How To Ensure You Give The Right Medication Dosage To Your Baby

It’s in the middle of the night when your baby starts screaming because of a sky-high fever. You’re bleary-eyed while reading the instructions on the medicine box—and performing mathematical equations at 3:00 AM to figure out how much medicine she should get is nerve-wracking. You’re not alone: a new study found that a staggering 99 percent of kids’ liquid medicines contain confusing information on the dosing instructions. Those inconsistencies —from extra markings to even missing markings— can easily cause an overdose to occur. Here’s how to ensure that you give the right medication dosage to your baby….every time.

Measure it yourself.

If you find it perplexing to pour medication using the instrument provided, you should invest in an easier-to-understand measuring device.
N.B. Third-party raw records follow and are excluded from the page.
(** * ChaCha20 (src/comm/chacha20.h): a shallow embedding and its properties

    The header implements the ChaCha20 stream cipher with C arrays that are
    written in place.  The embedding keeps that shape: every C function is a
    computation in a small state-and-error monad over a store of named
    arrays, array accesses are bounds-checked (an access outside an array is
    the error [OutOfBounds]), and loops are run by a fuelled [for_loop].

    Conventions.
    - [uint32_t] and [uint8_t] values are integers of [Z]; the wrap-around of
      C's unsigned arithmetic and of narrowing assignments is written out
      with [u32] and [u8] at the place where C performs it.
    - [int] values (loop indices, lengths, round counts) are integers of [Z]
      between [INT_MIN] and [INT_MAX].  The loops up to 16, 8 and 3 and the
      round loop, which counts down from [num_rounds], stay in that range.
      The indices of [ChaCha20XOR] do not: [i + 64] and [i += 64] pass
      [INT_MAX] when [inlen > INT_MAX - 63].  C leaves the overflow of a
      signed addition undefined; the embedding writes [int32] around these
      additions, the two's complement result that the machine computes.
      Every statement that a call of [ChaCha20XOR] on [inlen] bytes
      returns has the hypothesis [inlen <= INT_MAX - 63], under which no
      addition overflows.
    - A pointer is an array name and an element offset; the arrays that are
      locals of a C function are named after the local ("x", "s", "block"). *)

From stdpp Require Import base option list gmap strings.
From Stdlib Require Import ZArith Lia.

Local Open Scope Z_scope.

(** ** Machine integers *)

Definition u32 (v : Z) : Z := v mod 2 ^ 32.
Definition u8 (v : Z) : Z := v mod 2 ^ 8.

Definition is_u32 (v : Z) : Prop := 0 <= v < 2 ^ 32.
Definition is_u8 (v : Z) : Prop := 0 <= v < 2 ^ 8.

#[global] Instance is_u32_dec (v : Z) : Decision (is_u32 v).
Proof. unfold is_u32. apply _. Defined.

#[global] Instance is_u8_dec (v : Z) : Decision (is_u8 v).
Proof. unfold is_u8. apply _. Defined.

(** [uint32_t] addition, [x + y] on two [uint32_t]. *)
Definition add32 (x y : Z) : Z := u32 (x + y).

(** [x << n] on a [uint32_t]. *)
Definition shl32 (x n : Z) : Z := u32 (Z.shiftl x n).

(** The range of [int], and the 32-bit two's complement value of an [int]
    expression whose mathematical value is [v]. *)
Definition INT_MAX : Z := 2 ^ 31 - 1.
Definition INT_MIN : Z := - 2 ^ 31.

Definition int32 (v : Z) : Z := (v + 2 ^ 31) mod 2 ^ 32 - 2 ^ 31.

(** ** The store and the monad *)

Inductive error : Type :=
  | OutOfBounds
  | OutOfFuel.

Inductive result (A : Type) : Type :=
  | Ok (a : A)
  | Err (e : error).
Arguments Ok {A} a.
Arguments Err {A} e.

(** The store maps the name of an array to its elements. *)
Abbreviation mem := (gmap string (list Z)).

Definition M (A : Type) : Type := mem -> result (A * mem).

Definition ret {A} (a : A) : M A := fun m => Ok (a, m).

Definition bind {A B} (c : M A) (k : A -> M B) : M B :=
  fun m => match c m with
           | Ok (a, m') => k a m'
           | Err e => Err e
           end.

Definition fail {A} (e : error) : M A := fun _ => Err e.

Notation "'let*' x ':=' c 'in' k" := (bind c (fun x => k))
  (at level 10, x name, c at level 100, k at level 200).
Notation "c1 ';;;' c2" := (bind c1 (fun _ => c2))
  (at level 100, c2 at level 200, right associativity).

(** A pointer: the array it points into and the element it points at. *)
Record ptr : Type := Ptr { base : string; off : Z }.

(** [p + k] of C. *)
Definition padd (p : ptr) (k : Z) : ptr := Ptr (base p) (off p + k).

(** [p[i]] as an rvalue. *)
Definition load (p : ptr) (i : Z) : M Z :=
  fun m =>
    match m !! base p with
    | Some l =>
        if 0 <=? off p + i then
          match l !! Z.to_nat (off p + i) with
          | Some v => Ok (v, m)
          | None => Err OutOfBounds
          end
        else Err OutOfBounds
    | None => Err OutOfBounds
    end.

(** [p[i] = v]. *)
Definition store (p : ptr) (i : Z) (v : Z) : M unit :=
  fun m =>
    match m !! base p with
    | Some l =>
        if (0 <=? off p + i) && (off p + i <? Z.of_nat (length l)) then
          Ok (tt, <[base p := <[Z.to_nat (off p + i) := v]> l]> m)
        else Err OutOfBounds
    | None => Err OutOfBounds
    end.

(** [memcpy(dst, src, n * sizeof *src)] on two arrays of the same element
    type that do not overlap. *)
Definition memcpy (dst src : ptr) (n : Z) : M unit :=
  fun m =>
    match m !! base src with
    | Some ls =>
        if (0 <=? off src) && (off src + n <=? Z.of_nat (length ls)) then
          let w := take (Z.to_nat n) (drop (Z.to_nat (off src)) ls) in
          match m !! base dst with
          | Some ld =>
              if (0 <=? off dst) && (off dst + n <=? Z.of_nat (length ld)) then
                Ok (tt, <[base dst := take (Z.to_nat (off dst)) ld ++ w
                                       ++ drop (Z.to_nat (off dst + n)) ld]> m)
              else Err OutOfBounds
          | None => Err OutOfBounds
          end
        else Err OutOfBounds
    | None => Err OutOfBounds
    end.

(** [for (i = i0; cond(i); i = next(i)) body(i)].  The body answers [true]
    when it leaves the loop by [break]. *)
Fixpoint for_loop (fuel : nat) (cond : Z -> bool) (next : Z -> Z)
    (body : Z -> M bool) (i : Z) : M unit :=
  match fuel with
  | O => fail OutOfFuel
  | S fuel' =>
      if cond i then
        let* brk := body i in
        if brk : bool then ret tt
        else for_loop fuel' cond next body (next i)
      else ret tt
  end.

(** A loop body without [break]. *)
Definition nobreak (c : M unit) : M bool := c ;;; ret false.

(** ** The functions of chacha20.h *)

Definition u32t8le (v : Z) (p : ptr) : M unit :=
  store p 0 (Z.land v 255) ;;;
  store p 1 (Z.land (Z.shiftr v 8) 255) ;;;
  store p 2 (Z.land (Z.shiftr v 16) 255) ;;;
  store p 3 (Z.land (Z.shiftr v 24) 255).

Definition u8t32le (p : ptr) : M Z :=
  let* p3 := load p 3 in
  let value := p3 in
  let* p2 := load p 2 in
  let value := Z.lor (shl32 value 8) p2 in
  let* p1 := load p 1 in
  let value := Z.lor (shl32 value 8) p1 in
  let* p0 := load p 0 in
  let value := Z.lor (shl32 value 8) p0 in
  ret value.

Definition rotl32 (x n : Z) : Z :=
  Z.lor (shl32 x n) (Z.shiftr x (Z.land (- n) 31)).

Definition chacha20_quarterround (x : ptr) (a b c d : Z) : M unit :=
  (let* xa := load x a in let* xb := load x b in store x a (add32 xa xb)) ;;;
  (let* xd := load x d in let* xa := load x a in
   store x d (rotl32 (Z.lxor xd xa) 16)) ;;;
  (let* xc := load x c in let* xd := load x d in store x c (add32 xc xd)) ;;;
  (let* xb := load x b in let* xc := load x c in
   store x b (rotl32 (Z.lxor xb xc) 12)) ;;;
  (let* xa := load x a in let* xb := load x b in store x a (add32 xa xb)) ;;;
  (let* xd := load x d in let* xa := load x a in
   store x d (rotl32 (Z.lxor xd xa) 8)) ;;;
  (let* xc := load x c in let* xd := load x d in store x c (add32 xc xd)) ;;;
  (let* xb := load x b in let* xc := load x c in
   store x b (rotl32 (Z.lxor xb xc) 7)).

Definition chacha20_serialize (fuel : nat) (in_ output : ptr) : M unit :=
  for_loop fuel (fun i => i <? 16) (fun i => i + 1)
    (fun i => nobreak (let* w := load in_ i in
                       u32t8le w (padd output (Z.shiftl i 2))))
    0.

Definition chacha20_block (fuel : nat) (in_ out : ptr) (num_rounds : Z)
    : M unit :=
  let x := Ptr "x" 0 in
  memcpy x in_ 16 ;;;
  for_loop fuel (fun i => 0 <? i) (fun i => i - 2)
    (fun _ => nobreak (
       chacha20_quarterround x 0 4 8 12 ;;;
       chacha20_quarterround x 1 5 9 13 ;;;
       chacha20_quarterround x 2 6 10 14 ;;;
       chacha20_quarterround x 3 7 11 15 ;;;
       chacha20_quarterround x 0 5 10 15 ;;;
       chacha20_quarterround x 1 6 11 12 ;;;
       chacha20_quarterround x 2 7 8 13 ;;;
       chacha20_quarterround x 3 4 9 14))
    num_rounds ;;;
  for_loop fuel (fun i => i <? 16) (fun i => i + 1)
    (fun i => nobreak (let* xi := load x i in
                       let* ini := load in_ i in
                       store x i (add32 xi ini)))
    0 ;;;
  chacha20_serialize fuel x out.

Definition chacha20_init_state (fuel : nat) (s key : ptr) (counter : Z)
    (nonce : ptr) : M unit :=
  store s 0 0x61707865 ;;;
  store s 1 0x3320646e ;;;
  store s 2 0x79622d32 ;;;
  store s 3 0x6b206574 ;;;
  for_loop fuel (fun i => i <? 8) (fun i => i + 1)
    (fun i => nobreak (let* w := u8t32le (padd key (i * 4)) in
                       store s (4 + i) w))
    0 ;;;
  store s 12 counter ;;;
  for_loop fuel (fun i => i <? 3) (fun i => i + 1)
    (fun i => nobreak (let* w := u8t32le (padd nonce (i * 4)) in
                       store s (13 + i) w))
    0.

(** The body of the [for (i = 0; i < inlen; i += 64)] loop of
    [ChaCha20XOR].  In the inner loop [j] runs from [i] to less than
    [i + 64], so [j++] does not overflow and [j - i] is between 0 and
    63. *)
Definition ChaCha20XOR_body (fuel : nat) (s block in_ out : ptr)
    (inlen : Z) (i : Z) : M bool :=
  nobreak (
    chacha20_block fuel s block 20 ;;;
    (let* c := load s 12 in store s 12 (add32 c 1)) ;;;
    for_loop fuel (fun j => j <? int32 (i + 64)) (fun j => int32 (j + 1))
      (fun j =>
         if inlen <=? j then ret true
         else
           let* a := load in_ j in
           let* k := load block (j - i) in
           store out j (u8 (Z.lxor a k)) ;;;
           ret false)
      i).

Definition ChaCha20XOR (fuel : nat) (key : ptr) (counter : Z)
    (nonce in_ out : ptr) (inlen : Z) : M unit :=
  let s := Ptr "s" 0 in
  let block := Ptr "block" 0 in
  chacha20_init_state fuel s key counter nonce ;;;
  for_loop fuel (fun i => i <? inlen) (fun i => int32 (i + 64))
    (ChaCha20XOR_body fuel s block in_ out inlen)
    0.

(** The public operation of the specification, section 4.6: the caller
    owns [key], [nonce] and two buffers of the length of the input, passes
    that length as the [int] argument [inlen], and reads the output buffer
    back after the call. *)
Definition cipher (fuel : nat) (key : list Z) (counter : Z) (nonce : list Z)
    (input : list Z) : result (list Z) :=
  let m : mem :=
    <["key" := key]> (<["nonce" := nonce]> (<["in" := input]>
    (<["out" := replicate (length input) 0]>
    (<["s" := replicate 16 0]> (<["block" := replicate 64 0]>
    (<["x" := replicate 16 0]> ∅)))))) in
  match ChaCha20XOR fuel (Ptr "key" 0) counter (Ptr "nonce" 0)
          (Ptr "in" 0) (Ptr "out" 0) (Z.of_nat (length input)) m with
  | Ok (_, m') => match m' !! "out" with
                  | Some o => Ok o
                  | None => Err OutOfBounds
                  end
  | Err e => Err e
  end.

(** ** What the array code computes, on lists

    [rd] and [wr] are an array read and an array write inside the bounds;
    the functions below thread a list through the same reads and writes as
    the C statements, in the same order. *)

Definition rd (l : list Z) (i : Z) : Z := l !!! Z.to_nat i.
Definition wr (l : list Z) (i : Z) (v : Z) : list Z := <[Z.to_nat i := v]> l.

Definition quarterround_list (l : list Z) (a b c d : Z) : list Z :=
  let l := wr l a (add32 (rd l a) (rd l b)) in
  let l := wr l d (rotl32 (Z.lxor (rd l d) (rd l a)) 16) in
  let l := wr l c (add32 (rd l c) (rd l d)) in
  let l := wr l b (rotl32 (Z.lxor (rd l b) (rd l c)) 12) in
  let l := wr l a (add32 (rd l a) (rd l b)) in
  let l := wr l d (rotl32 (Z.lxor (rd l d) (rd l a)) 8) in
  let l := wr l c (add32 (rd l c) (rd l d)) in
  wr l b (rotl32 (Z.lxor (rd l b) (rd l c)) 7).

Definition doubleround_list (l : list Z) : list Z :=
  let l := quarterround_list l 0 4 8 12 in
  let l := quarterround_list l 1 5 9 13 in
  let l := quarterround_list l 2 6 10 14 in
  let l := quarterround_list l 3 7 11 15 in
  let l := quarterround_list l 0 5 10 15 in
  let l := quarterround_list l 1 6 11 12 in
  let l := quarterround_list l 2 7 8 13 in
  quarterround_list l 3 4 9 14.

(** The four bytes [u32t8le] writes, and the word [u8t32le] assembles. *)
Definition word_bytes (v : Z) : list Z :=
  [Z.land v 255; Z.land (Z.shiftr v 8) 255;
   Z.land (Z.shiftr v 16) 255; Z.land (Z.shiftr v 24) 255].

Definition le_word (b0 b1 b2 b3 : Z) : Z :=
  Z.lor (shl32 (Z.lor (shl32 (Z.lor (shl32 b3 8) b2) 8) b1) 8) b0.

(** The bytes [chacha20_serialize] writes for the words [ws]. *)
Definition serialize_list (ws : list Z) : list Z :=
  concat (map word_bytes ws).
You might want to get a dropper, a dosing spoon, an oral syringe, or even a cup to help make giving medication to your child easier—and safer.

Cut out the cutlery.

The instructions call for one teaspoon of liquid acetaminophen. So using your kitchen spoon should work, right? Wrong. Pediatricians advise against using household spoons to measure out medicine, since they can vary in size and be dangerously inaccurate.

Make the call.

It’s easy to let frayed nerves cause you to give your child too much—or too little—medication. If you can’t figure out how much medicine to give, call your child’s pediatrician, even if it’s in the middle of the night. You and your baby will be thankful for it.